◆ WHAT TO PRODUCE: Faithfully repeat all of the records, as they are written below.

[Saved data entries]
• • • • • • •

(** X22: an assignment to a name that an enclosing frame holds as an
    enumerable own entry, and no nearer frame holds, writes the value of
    the right-hand side into that enclosing frame, as the heap stands
    after the right-hand side was evaluated.  If that evaluation left the
    chain from the current frame to the enclosing one in place and gave
    no nearer frame an entry for the name, then no nearer frame holds one
    after the assignment and the name reads as the new value from the
    current frame. *)
Theorem assignment_updates_enclosing_frame
        ceiling fuel safeFunction context name rhs v h h1 pre t post :
  scope_chain h context = pre ++ t :: post ->
  Forall (fun f => hasOwnProperty h f name = false) pre ->
  hasOwnProperty h t name = true ->
  propertyIsEnumerable h t name = true ->
  name <> "__proto__" ->
  walk spec_primitives ceiling fuel safeFunction context rhs h = Ok v h1 ->
  let h2 := set h1 t name v in
  walk spec_primitives ceiling (S fuel) safeFunction context
       (AssignmentExpression "=" (Identifier name) rhs) h = Ok v h2 /\
  (forall post1,
      scope_chain h1 context = pre ++ t :: post1 ->
      Forall (fun f => hasOwnProperty h1 f name = false) pre ->
      (t < List.length h1)%nat ->
      Forall (fun f => hasOwnProperty h2 f name = false) pre /\
      walk spec_primitives ceiling (S fuel) safeFunction context
           (Identifier name) h2
      = Ok (finalValue v) h2).
Proof.
  intros Hc Hp Ho He Hn Hr h2.
  assert (Ht : objectForKey spec_primitives h (VObj context) name = VObj t)
    by (eapply objectForKey_first_owner; eauto).
  destruct (own_enumerable_target spec_primitives h t name Ho He Hn eq_refl)
    as [_ Hcan].
  split.
  - cbn [walk]. unfold setValue, resolve_target.
    unfold bind at 1, read. unfold bind at 1. cbn [fst snd].
    rewrite Ht, Hcan. cbn -[set]. unfold bind at 1. cbn [walk_opt]. rewrite Hr.
    unfold bind, set_property, write, ret.
    apply String.eqb_neq in Hn. now rewrite Hn.
  - intros post1 Hc1 Hp1 Hlt.
    assert (Hpre : Forall (fun f => hasOwnProperty h2 f name = false) pre).
    { apply Forall_forall. intros f Hf.
      pose proof (proj1 (Forall_forall _ _) Hp f Hf) as Hnf.
      pose proof (proj1 (Forall_forall _ _) Hp1 f Hf) as Hnf1.
      cbn in Hnf, Hnf1.
      unfold h2. rewrite has_own_set_other; [assumption|]. congruence. }
    split; [exact Hpre|].
    rewrite read_identifier by assumption. unfold get.
    rewrite (get_from_first_owner h2 name (List.length h2) context pre t post1 v);
      [reflexivity | | exact Hpre |].
    + unfold h2. rewrite length_set, chain_from_set. exact Hc1.
    + now apply own_val_set_same.
Qed.

Lemma assignment_updates_enclosing_frame_witness :
  let h := Sample.host_heap
             ++ [{| o_proto := Some Sample.root; o_props := [] |}] in
  let h2 := set h Sample.root "Array" (VNum 7) in
  walk spec_primitives maxIterations 2 VUndef 4%nat
       (AssignmentExpression "=" (Identifier "Array") (Literal (LNum 7))) h
  = Ok (VNum 7) h2.
Proof.
  apply (assignment_updates_enclosing_frame
           maxIterations 1 VUndef 4%nat "Array" (Literal (LNum 7)) (VNum 7)
           (Sample.host_heap
              ++ [{| o_proto := Some Sample.root; o_props := [] |}])
           (Sample.host_heap
              ++ [{| o_proto := Some Sample.root; o_props := [] |}])
           [4%nat] Sample.root [object_prototype]).
  - reflexivity.
  - repeat constructor.
  - reflexivity.
  - reflexivity.
  - discriminate.
  - reflexivity.
Defined.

• • • • • • •

◆ REPLY TO THE TASK:
(** X22: an assignment to a name that an enclosing frame holds as an
    enumerable own entry, and no nearer frame holds, writes the value of
    the right-hand side into that enclosing frame, as the heap stands
    after the right-hand side was evaluated.  If that evaluation left the
    chain from the current frame to the enclosing one in place and gave
    no nearer frame an entry for the name, then no nearer frame holds one
    after the assignment and the name reads as the new value from the
    current frame. *)
Theorem assignment_updates_enclosing_frame
        ceiling fuel safeFunction context name rhs v h h1 pre t post :
  scope_chain h context = pre ++ t :: post ->
  Forall (fun f => hasOwnProperty h f name = false) pre ->
  hasOwnProperty h t name = true ->
  propertyIsEnumerable h t name = true ->
  name <> "__proto__" ->
  walk spec_primitives ceiling fuel safeFunction context rhs h = Ok v h1 ->
  let h2 := set h1 t name v in
  walk spec_primitives ceiling (S fuel) safeFunction context
       (AssignmentExpression "=" (Identifier name) rhs) h = Ok v h2 /\
  (forall post1,
      scope_chain h1 context = pre ++ t :: post1 ->
      Forall (fun f => hasOwnProperty h1 f name = false) pre ->
      (t < List.length h1)%nat ->
      Forall (fun f => hasOwnProperty h2 f name = false) pre /\
      walk spec_primitives ceiling (S fuel) safeFunction context
           (Identifier name) h2
      = Ok (finalValue v) h2).
Proof.
  intros Hc Hp Ho He Hn Hr h2.
  assert (Ht : objectForKey spec_primitives h (VObj context) name = VObj t)
    by (eapply objectForKey_first_owner; eauto).
  destruct (own_enumerable_target spec_primitives h t name Ho He Hn eq_refl)
    as [_ Hcan].
  split.
  - cbn [walk]. unfold setValue, resolve_target.
    unfold bind at 1, read. unfold bind at 1. cbn [fst snd].
    rewrite Ht, Hcan. cbn -[set]. unfold bind at 1. cbn [walk_opt]. rewrite Hr.
    unfold bind, set_property, write, ret.
    apply String.eqb_neq in Hn. now rewrite Hn.
  - intros post1 Hc1 Hp1 Hlt.
    assert (Hpre : Forall (fun f => hasOwnProperty h2 f name = false) pre).
    { apply Forall_forall. intros f Hf.
      pose proof (proj1 (Forall_forall _ _) Hp f Hf) as Hnf.
      pose proof (proj1 (Forall_forall _ _) Hp1 f Hf) as Hnf1.
      cbn in Hnf, Hnf1.
      unfold h2. rewrite has_own_set_other; [assumption|]. congruence. }
    split; [exact Hpre|].
    rewrite read_identifier by assumption. unfold get.
    rewrite (get_from_first_owner h2 name (List.length h2) context pre t post1 v);
      [reflexivity | | exact Hpre |].
    + unfold h2. rewrite length_set, chain_from_set. exact Hc1.
    + now apply own_val_set_same.
Qed.

Lemma assignment_updates_enclosing_frame_witness :
  let h := Sample.host_heap
             ++ [{| o_proto := Some Sample.root; o_props := [] |}] in
  let h2 := set h Sample.root "Array" (VNum 7) in
  walk spec_primitives maxIterations 2 VUndef 4%nat
       (AssignmentExpression "=" (Identifier "Array") (Literal (LNum 7))) h
  = Ok (VNum 7) h2.
Proof.
  apply (assignment_updates_enclosing_frame
           maxIterations 1 VUndef 4%nat "Array" (Literal (LNum 7)) (VNum 7)
           (Sample.host_heap
              ++ [{| o_proto := Some Sample.root; o_props := [] |}])
           (Sample.host_heap
              ++ [{| o_proto := Some Sample.root; o_props := [] |}])
           [4%nat] Sample.root [object_prototype]).
  - reflexivity.
  - repeat constructor.
  - reflexivity.
  - reflexivity.
  - discriminate.
  - reflexivity.
Defined.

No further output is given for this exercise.